**Exercise instructions**
The records that follow must be printed exactly as they are.

**Stored data**
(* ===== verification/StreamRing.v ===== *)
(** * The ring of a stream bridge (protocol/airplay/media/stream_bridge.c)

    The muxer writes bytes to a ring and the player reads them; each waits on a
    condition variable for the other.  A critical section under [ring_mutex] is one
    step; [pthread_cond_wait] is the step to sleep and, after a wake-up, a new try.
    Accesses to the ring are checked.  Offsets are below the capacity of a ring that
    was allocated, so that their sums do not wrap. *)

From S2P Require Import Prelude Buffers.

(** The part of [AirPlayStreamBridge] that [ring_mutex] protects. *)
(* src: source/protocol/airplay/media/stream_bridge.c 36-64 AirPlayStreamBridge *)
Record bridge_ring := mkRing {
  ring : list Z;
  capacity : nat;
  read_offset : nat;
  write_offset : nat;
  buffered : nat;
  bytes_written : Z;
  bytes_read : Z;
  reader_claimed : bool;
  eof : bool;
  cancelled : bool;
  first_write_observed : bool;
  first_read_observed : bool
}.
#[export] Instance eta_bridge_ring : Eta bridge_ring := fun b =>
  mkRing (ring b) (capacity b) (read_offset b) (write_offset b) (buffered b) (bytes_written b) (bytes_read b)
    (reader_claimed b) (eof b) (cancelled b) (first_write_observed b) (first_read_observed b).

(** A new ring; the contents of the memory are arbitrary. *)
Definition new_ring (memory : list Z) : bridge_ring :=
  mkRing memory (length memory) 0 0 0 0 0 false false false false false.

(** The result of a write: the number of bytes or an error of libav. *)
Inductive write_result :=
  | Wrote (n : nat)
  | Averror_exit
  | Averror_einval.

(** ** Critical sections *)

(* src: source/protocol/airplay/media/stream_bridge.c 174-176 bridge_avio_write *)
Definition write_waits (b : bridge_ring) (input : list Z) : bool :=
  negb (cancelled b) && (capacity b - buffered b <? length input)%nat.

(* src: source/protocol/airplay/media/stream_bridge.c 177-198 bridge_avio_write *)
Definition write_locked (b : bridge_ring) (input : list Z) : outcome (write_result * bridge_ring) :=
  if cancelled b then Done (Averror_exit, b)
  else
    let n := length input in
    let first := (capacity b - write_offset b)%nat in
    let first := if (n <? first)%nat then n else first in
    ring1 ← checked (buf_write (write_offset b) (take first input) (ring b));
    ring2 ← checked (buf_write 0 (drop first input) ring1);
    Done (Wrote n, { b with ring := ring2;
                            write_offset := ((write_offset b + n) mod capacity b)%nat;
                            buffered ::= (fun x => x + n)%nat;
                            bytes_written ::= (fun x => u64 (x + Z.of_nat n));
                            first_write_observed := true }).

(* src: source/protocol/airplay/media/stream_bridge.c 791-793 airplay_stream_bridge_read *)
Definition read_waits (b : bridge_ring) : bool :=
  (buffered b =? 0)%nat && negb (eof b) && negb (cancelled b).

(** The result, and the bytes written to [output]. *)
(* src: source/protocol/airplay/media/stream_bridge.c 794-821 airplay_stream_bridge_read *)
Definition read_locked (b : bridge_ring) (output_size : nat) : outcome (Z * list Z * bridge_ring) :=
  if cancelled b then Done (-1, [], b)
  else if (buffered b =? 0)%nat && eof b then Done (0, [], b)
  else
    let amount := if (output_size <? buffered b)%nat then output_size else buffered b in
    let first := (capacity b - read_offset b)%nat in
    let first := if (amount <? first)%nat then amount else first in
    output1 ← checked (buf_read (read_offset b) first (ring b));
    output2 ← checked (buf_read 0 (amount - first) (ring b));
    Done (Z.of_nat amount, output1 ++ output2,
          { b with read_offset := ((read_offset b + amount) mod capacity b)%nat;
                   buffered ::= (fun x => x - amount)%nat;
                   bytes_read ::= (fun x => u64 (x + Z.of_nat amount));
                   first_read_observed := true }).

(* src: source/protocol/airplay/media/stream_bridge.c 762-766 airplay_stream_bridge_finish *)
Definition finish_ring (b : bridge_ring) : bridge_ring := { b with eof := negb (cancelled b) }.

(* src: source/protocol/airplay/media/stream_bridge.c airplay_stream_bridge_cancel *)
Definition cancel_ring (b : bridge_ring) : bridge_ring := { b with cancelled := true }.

**Answer space**
(* ===== verification/StreamRing.v ===== *)
(** * The ring of a stream bridge (protocol/airplay/media/stream_bridge.c)

    The muxer writes bytes to a ring and the player reads them; each waits on a
    condition variable for the other.  A critical section under [ring_mutex] is one
    step; [pthread_cond_wait] is the step to sleep and, after a wake-up, a new try.
    Accesses to the ring are checked.  Offsets are below the capacity of a ring that
    was allocated, so that their sums do not wrap. *)

From S2P Require Import Prelude Buffers.

(** The part of [AirPlayStreamBridge] that [ring_mutex] protects. *)
(* src: source/protocol/airplay/media/stream_bridge.c 36-64 AirPlayStreamBridge *)
Record bridge_ring := mkRing {
  ring : list Z;
  capacity : nat;
  read_offset : nat;
  write_offset : nat;
  buffered : nat;
  bytes_written : Z;
  bytes_read : Z;
  reader_claimed : bool;
  eof : bool;
  cancelled : bool;
  first_write_observed : bool;
  first_read_observed : bool
}.
#[export] Instance eta_bridge_ring : Eta bridge_ring := fun b =>
  mkRing (ring b) (capacity b) (read_offset b) (write_offset b) (buffered b) (bytes_written b) (bytes_read b)
    (reader_claimed b) (eof b) (cancelled b) (first_write_observed b) (first_read_observed b).

(** A new ring; the contents of the memory are arbitrary. *)
Definition new_ring (memory : list Z) : bridge_ring :=
  mkRing memory (length memory) 0 0 0 0 0 false false false false false.

(** The result of a write: the number of bytes or an error of libav. *)
Inductive write_result :=
  | Wrote (n : nat)
  | Averror_exit
  | Averror_einval.

(** ** Critical sections *)

(* src: source/protocol/airplay/media/stream_bridge.c 174-176 bridge_avio_write *)
Definition write_waits (b : bridge_ring) (input : list Z) : bool :=
  negb (cancelled b) && (capacity b - buffered b <? length input)%nat.

(* src: source/protocol/airplay/media/stream_bridge.c 177-198 bridge_avio_write *)
Definition write_locked (b : bridge_ring) (input : list Z) : outcome (write_result * bridge_ring) :=
  if cancelled b then Done (Averror_exit, b)
  else
    let n := length input in
    let first := (capacity b - write_offset b)%nat in
    let first := if (n <? first)%nat then n else first in
    ring1 ← checked (buf_write (write_offset b) (take first input) (ring b));
    ring2 ← checked (buf_write 0 (drop first input) ring1);
    Done (Wrote n, { b with ring := ring2;
                            write_offset := ((write_offset b + n) mod capacity b)%nat;
                            buffered ::= (fun x => x + n)%nat;
                            bytes_written ::= (fun x => u64 (x + Z.of_nat n));
                            first_write_observed := true }).

(* src: source/protocol/airplay/media/stream_bridge.c 791-793 airplay_stream_bridge_read *)
Definition read_waits (b : bridge_ring) : bool :=
  (buffered b =? 0)%nat && negb (eof b) && negb (cancelled b).

(** The result, and the bytes written to [output]. *)
(* src: source/protocol/airplay/media/stream_bridge.c 794-821 airplay_stream_bridge_read *)
Definition read_locked (b : bridge_ring) (output_size : nat) : outcome (Z * list Z * bridge_ring) :=
  if cancelled b then Done (-1, [], b)
  else if (buffered b =? 0)%nat && eof b then Done (0, [], b)
  else
    let amount := if (output_size <? buffered b)%nat then output_size else buffered b in
    let first := (capacity b - read_offset b)%nat in
    let first := if (amount <? first)%nat then amount else first in
    output1 ← checked (buf_read (read_offset b) first (ring b));
    output2 ← checked (buf_read 0 (amount - first) (ring b));
    Done (Z.of_nat amount, output1 ++ output2,
          { b with read_offset := ((read_offset b + amount) mod capacity b)%nat;
                   buffered ::= (fun x => x - amount)%nat;
                   bytes_read ::= (fun x => u64 (x + Z.of_nat amount));
                   first_read_observed := true }).

(* src: source/protocol/airplay/media/stream_bridge.c 762-766 airplay_stream_bridge_finish *)
Definition finish_ring (b : bridge_ring) : bridge_ring := { b with eof := negb (cancelled b) }.

(* src: source/protocol/airplay/media/stream_bridge.c airplay_stream_bridge_cancel *)
Definition cancel_ring (b : bridge_ring) : bridge_ring := { b with cancelled := true }.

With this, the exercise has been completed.